I cannot guarantee that those checks go out on August 3rd if we haven't resolved this issue, because there may simply not be the money in the coffers to do it, Obama said in an interview with CBS News.

Various political analysts, including New York Times Columnist David Brooks, a Republican, have characterized the Tea Party's stance as more of a psychological protest than a practical, governing alternative.

Republicans argue that Congress should substantially cut government spending to cut the budget deficit.  Meanwhile, Democrats insist that revenue increases must be a part of the talks for any meaningful and enduring deficit reduction to occur.

On Aug. 4, the U.S. Treasury Department is due to pay off $30 billion in maturing short-term debt. In theory, the United States could prioritize debt payments, but U.S. Treasury Secretary Timothy Geithner warned lawmakers in Congress that the prioritization tactic would still cause investors to shun U.S. Treasury securities, commonly known as Treasuries.

Geithner has also repeatedly underscored that failing to raise the debt ceiling will have no constructive outcomes for the nation's fiscal condition, the task of deficit reduction, and U.S. and global stock and bond markets.

Major credit rating services S&P, Moody's Investors Service, and Fitch Ratings also have said a failure to raise the debt ceiling may have an adverse effect on global confidence in American securities.

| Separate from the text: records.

(* ===== verification/Cleanup.v ===== *)
(** * Opening a broker and removing the keys of a run (examples/)

    The choice of a broker, and the loop that scans a server for the keys with a prefix and
    deletes what it finds. SCAN is a parameter, with what Redis documents of it: it changes
    nothing, returns only keys that match, over a full iteration, from cursor 0 back to 0,
    returns every matching key that is there from beginning to end, and an iteration comes to
    its end if the number of keys is bounded. A scan and a deletion can fail; the loop stops at
    the first and drops the error of the second. *)
From Stdlib Require Import Ascii.
From S2P Require Import Prelude GoBase Job Interface BrokerAPI RedisServer RedisScripts Redis RedisProps.

(** ** Opening a broker (examples/scheduled and worker) *)

Inductive chosen := InMemory | OnRedis (b : settings).

(** What is done to the connection and to the server. *)
Inductive client_effect := Connected | ClientClosed | KeysDeleted (prefix : string).
#[export] Instance client_effect_eq_dec : EqDecision client_effect.
Proof. solve_decision. Defined.

Section opening.
(** REDIS_ADDR, the error of the ping, the files of the scripts. *)
Context (addr : string) (ping : option error) (ReadFile : string → res string).

(** What happens at once, and the broker, its description and what the cleanup does. *)
Definition open_with (prefix : string) (cleanup : list client_effect)
  : list client_effect * res (chosen * string * list client_effect) :=
  if String.eqb addr "" then ([], Ok (InMemory, "in-memory (set REDIS_ADDR to use Redis)", []))
  else
    match ping with
    | Some err => ([Connected; ClientClosed], Err (Errorf "connect to redis at %s: %w" [addr] [err]))
    | None =>
        match NewBroker ReadFile true [WithPrefix prefix] with
        | Err err => ([Connected; ClientClosed], Err err)
        | Ok b => ([Connected], Ok (OnRedis b, "redis at " +:+ addr, cleanup))
        end
    end.
Definition sched_openBroker (UnixNano : Z) :=
  let prefix := "taskq:sched:" +:+ pretty UnixNano in open_with prefix [KeysDeleted prefix; ClientClosed].
Definition demo_openBroker := open_with "taskq:demo" [ClientClosed].
End opening.

(** ** The loop *)

Section cleanup.
Context {DB : Type} `{RedisServer DB}.
(** SCAN at an instant: the cursor, the prefix of the pattern [prefix*], the count; an error, or
    keys and the next cursor. *)
Context (SCAN : Z → Z → string → Z → DB → DB * option (list string * Z)).

(** DEL of several keys, as the server executes it. *)
Definition del_all (now : Z) (keys : list string) (db : DB) : DB :=
  foldl (λ db k, (redis_call now (DEL k) db).1) db keys.

(** The call of it: it can fail before the server executes it, [executed] being false then, and
    an error is dropped in any case. *)
Definition Del (executed : bool) (now : Z) (keys : list string) (db : DB) : DB :=
  if executed then del_all now keys db else db.

(** The loop with a cursor: whether it got to the end, [None] if [fuel] rounds do not suffice;
    the [i]-th round reads the clock [clk i], and [dels i] is whether the server executes its
    deletion. No other client acts between the calls. *)
Fixpoint scan_loop (count : Z) (prefix : string) (clk : nat → Z) (dels : nat → bool) (fuel i : nat) (cursor : Z) (db : DB)
  : DB * option bool :=
  match fuel with
  | O => (db, None)
  | S fuel =>
      match SCAN (clk i) cursor prefix count db with
      | (db, None) => (db, Some false)
      | (db, Some (keys, next)) =>
          let db := if bool_decide (0 < length keys)%nat then Del (dels i) (clk i) keys db else db in
          if bool_decide (next = 0) then (db, Some true) else scan_loop count prefix clk dels fuel (S i) next db
      end
  end.
Definition scanDelete := scan_loop 500.
Definition chaos_cleanup := scan_loop 500.
Definition bench_cleanup := scan_loop 1000.

(** ** What Redis documents of SCAN *)

(** A prefix in which no character is special in a pattern. *)
Definition plain (prefix : string) : Prop :=
  ∀ c, c ∈ String.list_ascii_of_string prefix → c ∉ ["*"; "?"; "["; "\"]%char.

(** A full iteration: what each call finds and returns. *)
Inductive iterates `{!RedisLaws DB} (count : Z) (prefix : string) : Z → list (Z * DB * list string) → Prop :=
| it_last now cursor db db' keys :
    SCAN now cursor prefix count db = (db', Some (keys, 0)) → iterates count prefix cursor [(now, db, keys)]
| it_more now cursor db db' keys next rest :
    SCAN now cursor prefix count db = (db', Some (keys, next)) → next ≠ 0 → iterates count prefix next rest →
    iterates count prefix cursor ((now, db, keys) :: rest).

(** Calls of an iteration that need not be full: the servers they find. *)
Inductive scans `{!RedisLaws DB} (count : Z) (prefix : string) : Z → list DB → Prop :=
| scans_none cursor : scans count prefix cursor []
| scans_more now cursor db db' keys next rest :
    SCAN now cursor prefix count db = (db', Some (keys, next)) → (next = 0 → rest = []) → scans count prefix next rest →
    scans count prefix cursor (db :: rest).

Record scan_documented `{!RedisLaws DB} : Prop := mkScanDocumented {
  scan_reads now cursor prefix count db db' r : SCAN now cursor prefix count db = (db', r) → db' = db;
  scan_matches now cursor prefix count db db' keys next k :
    plain prefix → SCAN now cursor prefix count db = (db', Some (keys, next)) → k ∈ keys → String.prefix prefix k = true;
  scan_full count prefix l k :
    plain prefix → iterates count prefix 0 l → String.prefix prefix k = true →
    (∀ now db keys, (now, db, keys) ∈ l → is_Some (live now (view db) k)) → ∃ now db keys, (now, db, keys) ∈ l ∧ k ∈ keys;
  scan_ends count prefix N :
    ∃ most, ∀ l, scans count prefix 0 l → Forall (λ db, (size (view db) ≤ N)%nat) l → (length l ≤ most)%nat
}.
End cleanup.

(** ** Lemmas *)

Lemma live_earlier t t' ks k : t ≤ t' → is_Some (live t' ks k) → is_Some (live t ks k).
Proof.
  intros Ht. unfold live. destruct (ks !! k) as [[v [e|]]|]; [|by eauto|by intros []].
  assert (UnixMilli t ≤ UnixMilli t') by (unfold UnixMilli; apply Z.div_le_mono; unfold_durations; lia).
  destruct (bool_decide_reflect (e < UnixMilli t')); [by intros []|]. rewrite bool_decide_eq_false_2 by lia. by eauto.
Qed.
(* ===== verification/Chaos.v ===== *)
(** * The chaos demonstration (examples/chaos)

    Worker processes that take jobs from one Redis, one of them killed without
    warning, and a coordinator that checks that every job was done. The coordinator's
    functions, and the fleet as a transition system: a worker's handler records the
    job in a set and counts the execution, two commands that other processes' calls may
    come between, and any worker may stop at any moment. What the coordinator sees when
    it polls, and when its context ends, are sequences. *)
From Stdlib Require Import Strings.Byte.
From S2P Require Import Prelude GoBase Job Backoff Queues Interface BrokerAPI Client Calendar Schedule CronParse Server Worker RedisServer RedisScripts Redis RedisKeys RedisTypes RedisInv RedisRun RedisScriptSpecs RedisBroker RedisOps RedisProps Demo.

Definition totalJobs : Z := 300.
Definition workerCount : Z := 4.
Definition concurrency : Z := 5.
Definition jobDuration : Z := 150 * Millisecond.
Definition queueName : string := "chaos".
Definition killAfter : Z := 2 * Second.
Definition visibilityTimeout : Z := 2 * Second.

(** ** The coordinator *)

Section coordinator.
Context {DB : Type} `{RedisServer DB} (b : settings).

(** The keys of the demonstration, under the broker's prefix. *)
Definition kDone : string := prefix b +:+ ":chaos:done".
Definition kRuns : string := prefix b +:+ ":chaos:runs".
Lemma latency_runs_spec rs db ds es :
  samples_at ds db → (Unmarshal ∘ Payload ∘ snd) <$> rs = Ok <$> es →
  let '(db', errs) := latency_runs rs db in
  Forall (λ e, e = None) errs ∧ samples_at (ds ++ zip_with (λ r e, wrap64 (r.1.1 - e)) rs es) db'.
Proof.
  revert db ds es. induction rs as [|[[now t] j] rs IH]; intros db ds es Hl HU.
  { destruct es; [|done]. cbn. rewrite app_nil_r. done. }
  destruct es as [|e es]; [done|]. cbn [fmap list_fmap] in HU. injection HU as HU HUs. cbn [latency_runs].
  destruct (latency_handler_spec now t j db ds e Hl HU) as (db1 & -> & Hl1). specialize (IH db1 _ es Hl1 HUs).
  destruct (latency_runs rs db1) as [db2 errs]. destruct IH as [HF Hl2]. split; [by constructor|].
  cbn [zip_with]. by rewrite <- app_assoc in Hl2.
Qed.

Lemma read_samples_pretty Sscan ds :
  (∀ d, int64_range d → Sscan (pretty d) = Some d) → Forall int64_range ds → read_samples Sscan (pretty <$> ds) = ds.
Proof.
  intros HS HF. unfold read_samples. induction HF as [|d ds Hd _ IH]; [done|]. cbn [fmap list_fmap omap list_omap].
  by rewrite HS, IH.
Qed.
End latency_lemmas.

(** ** Lemmas: the coordinator *)

(** The sample that is picked. *)
Lemma pct_at samples p :
  (0 < length samples ≤ most_samples)%nat → p ∈ [50; 95; 99] →
  ∃ k d, pct samples (hundredths p) = Done d ∧ samples !! k = Some d ∧
    Z.of_nat k = (p * (Z.of_nat (length samples) - 1)) / 100.
Proof.
  intros Hlen Hp. set (n := Z.of_nat (length samples)).
  assert (pct_index p n = (p * (n - 1)) / 100) as Hi by (apply pct_index_exact; [done|lia]).
  assert (0 <= p <= 100) as Hp' by (repeat (apply elem_of_cons in Hp as [->|Hp]; [lia|]); by apply elem_of_nil in Hp).
  assert (0 ≤ (p * (n - 1)) / 100 < n) as Hb.
  { split; [apply Z.div_pos; nia|]. apply Z.div_lt_upper_bound; nia. }
  set (k := Z.to_nat ((p * (n - 1)) / 100)).
  destruct (lookup_lt_is_Some_2 samples k) as [d Hd]; [lia|]. exists k, d. split_and!; [|done|lia].
  unfold pct. rewrite bool_decide_eq_false_2 by lia. fold n. fold (pct_index p n). rewrite Hi.
  rewrite bool_decide_eq_false_2 by lia. fold k. by rewrite Hd.
Qed.
Lemma pct_total samples p : (length samples ≤ most_samples)%nat → p ∈ [50; 95; 99] → ∃ d, pct samples (hundredths p) = Done d.
Proof.
  intros Hlen Hp. destruct (decide (length samples = 0%nat)) as [Hz|Hz].
  - unfold pct. rewrite bool_decide_eq_true_2 by done. by eexists.
  - destruct (pct_at samples p) as (k & d & Hd & _); [lia|done|]. by exists d.
Qed.

Lemma summary_total Duration_String F results samples :
  results ≠ [] → (length samples ≤ most_samples)%nat →
  ∃ lines best, summary_lines Duration_String F results samples = Done lines ∧ peak results = Done best ∧
    last lines = Some ("peak: %.0f jobs/sec sustained across %d worker processes", [F (endToEndRate best); pretty (workers best)]).
Proof.
  intros Hne Hlen. unfold summary_lines. assert (∃ best, peak results = Done best) as [best ->].
  { destruct results; [done|]. by eexists. }
  destruct (pct_total samples 50) as [p50 ->]; [done|set_solver|]. destruct (pct_total samples 95) as [p95 ->]; [done|set_solver|].
  destruct (pct_total samples 99) as [p99 ->]; [done|set_solver|]. case_bool_decide as Hz.
  - destruct (last samples) as [x|] eqn:Hl; [|apply last_None in Hl as ->; cbn in Hz; lia].
    eexists _, best. split_and!; [reflexivity|done|]. by rewrite app_assoc, last_snoc.
  - eexists _, best. split_and!; [reflexivity|done|]. by rewrite app_assoc, last_snoc.
Qed.

Lemma ladder_results Duration_String F runs :
  (∀ w c c' res, runs w c = (c', Ok res) → workers res = w) →
  ∀ ws results c c' results', ladder Duration_String F runs ws results c = (c', Ok results') →
  workers <$> results' = (workers <$> results) ++ ws.
Proof.
  intros Hw ws. induction ws as [|w ws IH]; intros results c c' results' Hl; cbn [ladder] in Hl.
  - injection Hl as _ <-. by rewrite app_nil_r.
  - apply demo_bind_Ok in Hl as (r & c1 & Hr%Hw & Hl). apply demo_bind_Ok in Hl as ([] & c2 & _ & Hl).
    apply IH in Hl as ->. by rewrite fmap_app, <- app_assoc; cbn; rewrite Hr.
Qed.

(** ** Properties *)

(** What the benchmark waits for is what it means to measure. Over any sequence of operations
    that reaches a state of the broker, the durable counter it polls grows by one with each
    acknowledgement that succeeds, exactly, and no other operation changes it; and the poll
    reads it, without an error, in every such state. *)
Theorem processed_counts {DB} `{RedisLaws DB} (b : settings) now o (db : DB) :
  redis_reachable b db → sane b now o db →
  (∀ t, processed_poll b t db = Ok (processed b db)) ∧
  processed b (rexec b now o db) =
    processed b db + match o with RAck w id => if (Ack b w id now db).2 is Some _ then 0 else 1 | _ => 0 end.
Proof.
  intros HI%reachable_inv _. split.
  - intros t. unfold processed_poll. change (prefix b +:+ ":stat:processed") with (key b NProcessed).
    pose proof (redis_documented t (GET (key b NProcessed)) db) as HD. destruct (redis_call t _ db) as [db' r]. cbn [documented snd] in *.
    destruct (counting_ty b db (ri_ty _ _ HI)) as [Hk|[m Hk]]; unfold live in HD; unfold processed, counter; rewrite Hk in HD |- *;
      injection HD as _ <-; [done|]. by rewrite parse_int_pretty.
  - destruct o; try (rewrite others_processed by done; lia). by rewrite <- ack_processed.
Qed.

(** The producers share the workload without loss. For every number of jobs, the shares of the
    eight producers add up to it; and however their enqueues are interleaved with each other
    and with the workers, when all producers have returned, exactly that many jobs have been
    accepted if none of them failed, and fewer if one did. *)
Theorem producers_enqueue_all {S A} `{BrokerOps S} (Marshal : A → res (list byte)) taskType payload Env total (s : S) f :
  0 ≤ total → rtc (fan_step Marshal taskType payload Env) (fan_start total s) f → fan_over f →
  length (fan_left f) = Z.to_nat producers ∧
  (fan_errs f = [] → Z.of_nat (fan_accepted f) = total) ∧ (fan_errs f ≠ [] → Z.of_nat (fan_accepted f) < total).
Proof.
  intros Ht Hr Hover. destruct (fan_total Marshal taskType payload Env total s f Ht Hr) as [Hok Hbad].
  assert (sum_list (fan_left f) = 0%nat) as Hz by (unfold fan_over in Hover; clear -Hover; by induction Hover as [|n l -> _ IH]).
  rewrite Hz in Hok, Hbad. split; [|split; intros He; [specialize (Hok He)|specialize (Hbad He)]; lia].
  eapply (rtc_invariant _ (λ f, length (fan_left f) = Z.to_nat producers)); [|exact Hr|done].
  intros f1 f2 Hl [p n NewID now s1 j _ _|p n NewID now s1 err _ _|s1 _]; cbn; rewrite ?length_insert; done.
Qed.

(** The percentiles are samples of the right rank. For up to a thousand samples in order, the
    index that is computed in floating point for the 50th, 95th and 99th percentile is the
    exact one, rounded down, so that pct never panics and returns a sample with as many
    samples not above it, and as many not below it, as the rank says. *)
Theorem percentile_rank samples p :
  Sorted Z.le samples → (0 < length samples ≤ most_samples)%nat → p ∈ [50; 95; 99] →
  ∃ k d, pct samples (hundredths p) = Done d ∧ samples !! k = Some d ∧
    Z.of_nat k = (p * (Z.of_nat (length samples) - 1)) / 100 ∧
    (∀ i x, samples !! i = Some x → (i ≤ k)%nat → x ≤ d) ∧ (∀ i x, samples !! i = Some x → (k ≤ i)%nat → d ≤ x).
Proof.
  intros Hs Hlen Hp. destruct (pct_at samples p Hlen Hp) as (k & d & Hd & Hk & Hkn). exists k, d.
  split_and!; [done|done|done| |]; intros i x Hx Hle; by eapply sorted_between.
Qed.

(** A run that succeeds is on the number of workers it was asked for. *)
Lemma throughput_workers new exe starts n registered enqueued completed start enqueueDone finish c c' res :
  throughputRun new exe starts n registered enqueued completed start enqueueDone finish c = (c', Ok res) → workers res = Z.of_nat n.
Proof.
  unfold throughputRun. intros (c1 & Hm & _)%deferring_Ok.
  apply demo_bind_Ok in Hm as (? & ? & _ & Hm). apply demo_bind_Ok in Hm as ([children err] & c2 & _ & Hm).
  apply demo_bind_Ok in Hm as (? & c3 & _ & Hm). apply deferring_Ok in Hm as (c4 & Hm & _).
  apply demo_bind_Ok in Hm as (? & ? & _ & Hm). apply demo_bind_Ok in Hm as (? & ? & _ & Hm).
  apply demo_bind_Ok in Hm as (? & ? & _ & Hm). by injection Hm as _ <-.
Qed.
(** * convert_audio_batch.py: batch audio conversion driver around FFmpeg

    A shallow embedding of [src/convert_audio_batch.py] and the proofs of
    the properties its specification states.

    Conventions of the embedding.
    - Text is [string]; a character is a code point below 256, with
      Python's [str.lower] and [str.isspace] on that range.
    - A path is what [pathlib.PurePosixPath] keeps of it: a root and the
      list of its components.  The pure path operations ([suffix],
      [with_suffix], [/], [relative_to], [str]) are functions; a suffix
      starts at the last dot of the name, unless that dot is its first
      or its last character.  [expanduser] asks the environment for a
      home directory and raises [RuntimeError] when there is none;
      [resolve] depends on the working directory and belongs to the
      environment.
    - The file system is a listing of the existing paths; the order of
      the entries of one directory in it is the order in which the
      system lists that directory.  There are no symbolic links and no
      permissions.  The system refuses a path with a component of more
      than 255 bytes, or of 4096 bytes or more in all, with [OSError];
      [exists], [is_file], [is_dir] and [mkdir] pass that error on.
    - The file system, the printed lines and the launched processes form
      the [World]; every statement of the script that touches one of them
      is a step of the monad [M].  What an external process does is not
      the script's business: it is an oracle of the environment [Env].
    - [sys.exit] and uncaught exceptions end a run early; the exit status
      of the process is read off the way the run ended, as a parent
      process reads it ([returncode] of [subprocess]): a negative number
      says that a signal ended the process. *)

From Stdlib Require Import List Bool Arith Lia ZArith NArith.
From Stdlib Require Import Ascii String DecimalString Sorted.
Import ListNotations.

Open Scope string_scope.
Open Scope list_scope.

Infix "+++" := String.append (at level 60, right associativity).

(* ================================================================== *)
(** * Python strings *)
(* ================================================================== *)

Module PyStr.

(** Truth value of a [str]: the empty string is false. *)
Definition truthy (s : string) : bool :=
  match s with EmptyString => false | String _ _ => true end.

(** [str.isspace] on one character (code points below 256). *)
Definition is_space (c : ascii) : bool :=
  let n := N_of_ascii c in
  ((9 <=? n) && (n <=? 13) || (28 <=? n) && (n <=? 32)
   || (n =? 133) || (n =? 160))%N.

(** [str.lower] on one character (code points below 256). *)
Definition lower_char (c : ascii) : ascii :=
  let n := N_of_ascii c in
  if ((65 <=? n) && (n <=? 90)
      || (192 <=? n) && (n <=? 222) && negb (n =? 215))%N
  then ascii_of_N (n + 32) else c.

Fixpoint lower (s : string) : string :=
  match s with
  | EmptyString => EmptyString
  | String c s' => String (lower_char c) (lower s')
  end.

(** [s.lstrip(chars)], the characters to drop given as a predicate. *)
Fixpoint lstrip (p : ascii -> bool) (s : string) : string :=
  match s with
  | EmptyString => EmptyString
  | String c s' => if p c then lstrip p s' else s
  end.

(** [s.rstrip(chars)]. *)
Fixpoint rstrip (p : ascii -> bool) (s : string) : string :=
  match s with
  | EmptyString => EmptyString
  | String c s' =>
      match rstrip p s' with
      | EmptyString => if p c then EmptyString else String c EmptyString
      | r => String c r
      end
  end.

(** [s.strip()]. *)
Definition strip (s : string) : string := lstrip is_space (rstrip is_space s).

Definition is_dot (c : ascii) : bool := (c =? ".")%char.

(** [s.split(sep)] for a one-character separator: one more piece than
    there are separators. *)
Fixpoint split (sep : ascii) (s : string) : list string :=
  match s with
  | EmptyString => [EmptyString]
  | String c s' =>
      if (c =? sep)%char then EmptyString :: split sep s'
      else match split sep s' with
           | h :: t => String c h :: t
           | [] => [String c EmptyString]
           end
  end.

(** [sep.join(pieces)]. *)
Fixpoint join (sep : string) (l : list string) : string :=
  match l with
  | [] => EmptyString
  | [x] => x
  | x :: rest => x +++ sep +++ join sep rest
  end.

(** [c in s]. *)
Fixpoint contains (c : ascii) (s : string) : bool :=
  match s with
  | EmptyString => false
  | String d s' => (d =? c)%char || contains c s'
  end.

(** [x in (s1, s2, ...)]. *)
Definition mem (x : string) (l : list string) : bool :=
  existsb (String.eqb x) l.

(** [str(n)] for an [int]. *)
Definition str_int (z : Z) : string := NilZero.string_of_int (Z.to_int z).

(** [name.rfind('.')], as the two sides of the last dot. *)
Fixpoint rsplit_dot (s : string) : option (string * string) :=
  match s with
  | EmptyString => None
  | String c s' =>
      match rsplit_dot s' with
      | Some (a, b) => Some (String c a, b)
      | None => if is_dot c then Some (EmptyString, s') else None
      end
  end.

End PyStr.
Import PyStr.

(* ================================================================== *)
(** * pathlib: pure paths *)
(* ================================================================== *)

(** A parsed path: [root] is [""], ["/"] or ["//"]; [parts] are the
    components after it, none empty and none ["."]. *)
Record Path := mkPath { root : string; parts : list string }.

Definition Path_eq_dec (p q : Path) : {p = q} + {p <> q}.
Proof. decide equality; [apply (list_eq_dec string_dec) | apply string_dec]. Defined.

Definition Path_eqb (p q : Path) : bool := if Path_eq_dec p q then true else false.

Module PurePath.
Lemma intact_no_amp s : existsb (N.eqb amp) s = false -> intact s.
Proof.
  intros H pre post E. exfalso.
  assert (Hin : In amp s) by (rewrite E; apply in_or_app; right; now left).
  assert (existsb (N.eqb amp) s = true).
  { apply existsb_exists. exists amp. split; [exact Hin|apply N.eqb_refl]. }
  congruence.
Qed.

Lemma whole_nil : whole [].
Proof. apply intact_nil. Qed.

Lemma whole_app a b : whole a -> whole b -> whole (a ++ b).
Proof. unfold whole, plain. rewrite map_app. apply intact_app. Qed.

Lemma whole_suffix a b : whole (a ++ b) -> whole b.
Proof. unfold whole, plain. rewrite map_app. apply intact_suffix. Qed.

Lemma whole_before a c b :
  whole (a ++ c :: b) -> name_char (code c) = false -> whole a.
Proof. unfold whole, plain. rewrite map_app. simpl. apply intact_before. Qed.

Lemma whole_through a c b :
  whole (a ++ c :: b) -> neutral (code c) = true -> whole (a ++ [c]).
Proof.
  unfold whole, plain. rewrite !map_app. simpl. apply intact_through.
Qed.

Lemma whole_markup s : existsb (N.eqb amp) (u s) = false -> whole (markup s).
Proof.
  intros H. apply intact_no_amp. unfold markup, plain, from.
  rewrite map_map. simpl. now rewrite map_id.
Qed.

Lemma whole_prefix a b : whole (a ++ b) -> next_clean b -> whole a.
Proof.
  destruct b as [|c b]; simpl.
  - now rewrite app_nil_r.
  - intros H Hc. now apply (whole_before a c b).
Qed.

Lemma cut_whole acc p s :
  whole (acc ++ s) -> clean_cut p s -> pending acc p -> whole acc.
Proof.
  intros H [Hc|Hc] Hp.
  - now apply (whole_prefix acc s).
  - destruct Hp as [->|(acc' & d & -> & ->)]; [apply whole_nil|].
    destruct s as [|c s]; [now rewrite app_nil_r in H|].
    rewrite <- app_assoc in H. now apply (whole_through acc' d (c :: s)).
Qed.

Lemma pending_snoc acc c : pending (acc ++ [c]) (Some c).
Proof. right. now exists acc, c. Qed.

Lemma matched_consumed multiline r p s y :
  match_here multiline r p s = Some y ->
  s = matched s y ++ rest y.
Proof.
  intros H. apply match_here_sound, matches_suffix in H.
  destruct H as [l E]. simpl in E. unfold matched. rewrite E.
  rewrite length_app, Nat.add_sub, firstn_app, firstn_all, Nat.sub_diag.
  simpl. now rewrite app_nil_r.
Qed.

Section Whole.
Variable multiline : bool.
Variable r : regex.
Variable f : replacer.
Hypothesis Hrf : replaces_whole multiline r f.

Lemma replace_from_whole s :
  forall acc skip p,
    whole (acc ++ s) ->
    (skip = 0 -> pending acc p) ->
    (skip <> 0 -> acc = []) ->
    whole (acc ++ replace_from multiline r f skip p s).
Proof.
  induction s as [|c t IH]; intros acc skip p H Hp Hs.
  - destruct skip as [|n]; simpl.
    + destruct (match_here multiline r p []) as [y|] eqn:E.
      * rewrite app_nil_r in *. destruct (Hrf _ _ _ E whole_nil) as [_ Hf].
        now apply whole_app.
      * exact H.
    + exact H.
  - assert (Ht : whole t).
    { apply (whole_suffix (acc ++ [c])). now rewrite <- app_assoc. }
    assert (Hct : whole (c :: t)) by exact (whole_suffix _ _ H).
    destruct skip as [|n]; cbn [replace_from].
    + destruct (match_here multiline r p (c :: t)) as [y|] eqn:E.
      * destruct (Hrf _ _ _ E Hct) as [Hcut Hf].
        apply whole_app; [exact (cut_whole _ _ _ H Hcut (Hp eq_refl))|].
        apply whole_app; [exact Hf|].
        destruct (List.length (c :: t) - List.length (rest y)) as [|n].
        -- apply (IH [c] 0 (Some c)); [exact Hct| |congruence].
           intros _. apply (pending_snoc [] c).
        -- apply (IH [] n (Some c)); [exact Ht| |reflexivity].
           intros _. now left.
      * replace (acc ++ c :: replace_from multiline r f 0 (Some c) t)
          with ((acc ++ [c]) ++ replace_from multiline r f 0 (Some c) t)
          by now rewrite <- app_assoc.
        apply IH; [now rewrite <- app_assoc| |congruence].
        intros _. apply pending_snoc.
    + rewrite (Hs (Nat.neq_succ_0 n)). simpl.
      apply (IH [] n (Some c)); [exact Ht| |reflexivity].
      intros _. now left.
Qed.

Lemma replace_all_whole s : whole s -> whole (replace_all multiline r f s).
Proof.
  intros H. apply (replace_from_whole s [] 0 None); [exact H| |congruence].
  intros _. now left.
Qed.

Lemma replace_first_from_whole s :
  forall acc p,
    whole (acc ++ s) -> pending acc p ->
    whole (acc ++ replace_first_from multiline r f p s).
Proof.
  induction s as [|c t IH]; intros acc p H Hp; simpl.
  - destruct (match_here multiline r p []) as [y|] eqn:E; [|exact H].
    rewrite app_nil_r in H. destruct (Hrf _ _ _ E whole_nil) as [_ Hf].
    pose proof (matched_consumed _ _ _ _ _ E) as Es.
    apply whole_app; [exact H|]. apply whole_app; [exact Hf|].
    destruct (rest y); [apply whole_nil|].
    destruct (matched [] y); discriminate.
  - assert (Hct : whole (c :: t)) by exact (whole_suffix _ _ H).
    destruct (match_here multiline r p (c :: t)) as [y|] eqn:E.
    + destruct (Hrf _ _ _ E Hct) as [Hcut Hf].
      pose proof (matched_consumed _ _ _ _ _ E) as Es.
      apply whole_app; [exact (cut_whole _ _ _ H Hcut Hp)|].
      apply whole_app; [exact Hf|].
      apply (whole_suffix (matched (c :: t) y)). now rewrite <- Es.
    + replace (acc ++ c :: replace_first_from multiline r f (Some c) t)
        with ((acc ++ [c]) ++ replace_first_from multiline r f (Some c) t)
        by now rewrite <- app_assoc.
      apply IH; [now rewrite <- app_assoc|apply pending_snoc].
Qed.

Lemma replace_first_whole s : whole s -> whole (replace_first multiline r f s).
Proof.
  intros H. apply (replace_first_from_whole s [] None); [exact H|now left].
Qed.
End Whole.

Lemma starts_with_app name s :
  starts_with name s = true -> exists post, s = name ++ post.
Proof.
  revert s. induction name as [|a name IH]; intros s; simpl.
  - intros _. now exists s.
  - destruct s as [|b s]; [discriminate|].
    intros H. apply andb_prop in H. destruct H as [E H].
    apply N.eqb_eq in E. subst b. destruct (IH s H) as [post ->].
    now exists post.
Qed.

Lemma intact_b_sound s : intact_b s = true -> intact s.
Proof.
  induction s as [|c t IH]; intros H pre post E.
  - destruct pre; discriminate.
  - cbn [intact_b] in H. apply andb_prop in H. destruct H as [Hc Ht].
    destruct pre as [|d pre].
    + injection E as -> ->. rewrite N.eqb_refl in Hc.
      apply existsb_exists in Hc. destruct Hc as (name & Hin & Hs).
      apply starts_with_app in Hs. destruct Hs as [post' ->].
      now exists name, post'.
    + injection E as _ ->. now apply (IH Ht pre post).
Qed.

Political/Public Policy Analysis: The devil, as the saying goes, in McConnell's plan lies in the details, but it appears it could avert a U.S. Government default, but that's contingent on Congressional Republicans ability to accept a partial win on the debt limit issue, not an absolute win. President Obama and Congressional Democrats would have to accept the same, in the form of cuts to Medicare and Medicaid, among other program cuts, and possibily a revision of Social Security's benefit formula.